Fronted by the exotic gypsy princess figure of Sonja Kristina and bolstered by classically-trained electric violinist Darryl Way and keyboardist Francis Monkman, Curved Air took classically-slanted prog to new heights while giving teenage male prog fans their first female focus. Taking their name from US experimentalist Terry Riley’s A Rainbow In Curved Air, the band formed when Sonja, then singing in Hair, joined Way (Royal College of Music) and Monkman (Royal Academy) along with the pair’s fellow Sisyphus band members in January 1970, recording their first album before signing to Warner Bros.
As one such young devotee, this writer remembers racing home with the just-released Air Conditioning in November 1970. As the UK’s first picture disc it looked better than it sounded as the pressing quality was inevitably muffled. Now remastered by Monkman (expanded by outtakes and Radio One sessions), it’s possible to fully appreciate the tightly-hewn classically-charged arrangements, electronic intricacies influenced by Riley and Sonja’s evocatively mystical vocals on It Happened Today, Stretch and the deep forest twinkle of Situations, while Way to gets to stretch his hotwired violin on Vivaldi.
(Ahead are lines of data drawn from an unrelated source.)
(* ===== verification/DbSearch.v ===== *)
(** * DbSearch: the search for a better graph

    [GraphXfer.run] ([substitution.py]) tries all ways to match a rule in a graph and pushes
    the graphs it makes onto a heap; [Graph.optimize] ([graph.py]) takes the cheapest graph
    from the heap, applies all rules to it and in the end returns the cheapest graph seen,
    without its unused weights.

    [heapq] is modelled on lists as the Python library defines it.  [id] and the [hash] of an
    object are addresses, given by the class [PyObjects]; the hash of a graph only keeps
    graphs from being tried twice. *)

From Stdlib Require Import SpecFloat.
From stdpp Require Import sorting.
From S2P Require Import Prelude Float4 PgArray DbTensor DbOp DbModel Kahn DbGraph DbEdges DbSubst DbRewrite DbMatch DbRules.

Open Scope Z_scope.

(** ** heapq *)

Section Heap.
  Context {A : Type} (lt : A → A → bool).

(** [heapq._siftdown(heap, startpos, pos)], with the item to place. *)
Fixpoint siftdown (fuel : nat) (heap : list A) (startpos pos : nat) (newitem : A) : list A :=
  match fuel with
  | O => <[pos := newitem]> heap
  | S fuel =>
      if (startpos <? pos)%nat then
        let parentpos := ((pos - 1) / 2)%nat in
        match heap !! parentpos with
        | Some parent =>
            if lt newitem parent then siftdown fuel (<[pos := parent]> heap) startpos parentpos newitem
            else <[pos := newitem]> heap
        | None => <[pos := newitem]> heap
        end
      else <[pos := newitem]> heap
  end.
(** [heapq._siftup(heap, pos)]: down to a leaf, then up again. *)
Fixpoint siftup (fuel : nat) (heap : list A) (startpos pos : nat) (newitem : A) : list A :=
  match fuel with
  | O => siftdown (length heap) heap startpos pos newitem
  | S fuel =>
      let childpos := (2 * pos + 1)%nat in
      match heap !! childpos, heap !! S childpos with
      | Some c, Some r =>
          if lt c r then siftup fuel (<[pos := c]> heap) startpos childpos newitem
          else siftup fuel (<[pos := r]> heap) startpos (S childpos) newitem
      | Some c, None => siftup fuel (<[pos := c]> heap) startpos childpos newitem
      | None, _ => siftdown (length heap) heap startpos pos newitem
      end
  end.
Definition heappush (heap : list A) (item : A) : list A :=
  siftdown (length heap) (heap ++ [item]) 0 (length heap) item.
(** [None] if the heap is empty. *)
Definition heappop (heap : list A) : option (A * list A) :=
  match last heap with
  | None => None
  | Some lastelt =>
      match take (length heap - 1) heap with
      | [] => Some (lastelt, [])
      | returnitem :: rest => Some (returnitem, siftup (length heap) (returnitem :: rest) 0 0 lastelt)
      end
  end.
End Heap.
After two more albums, canyon-like divisions had opened between Way and Monkman. Sonja formed a new Curved Air, including 18-year-old prodigy Eddie Jobson on violin and keyboards, that recorded 1974’s Air Cut. Wrongly dismissed as rocky, the remastering reveals a gamut of highlights, including 10-minute pagan incantation Metamorphosis predating Kate Bush with its overdubbed choral strangeness, while The Purple Speed Queen and U.H.F. beef up the band’s traditional classical rock template before Easy closes with the Kristina-Jobson partnership at its potent best.
Happily, the irrepressible Sonja still leads a Curved Air with other original members prone to getting up onstage. As these two sets show, they really were quite special.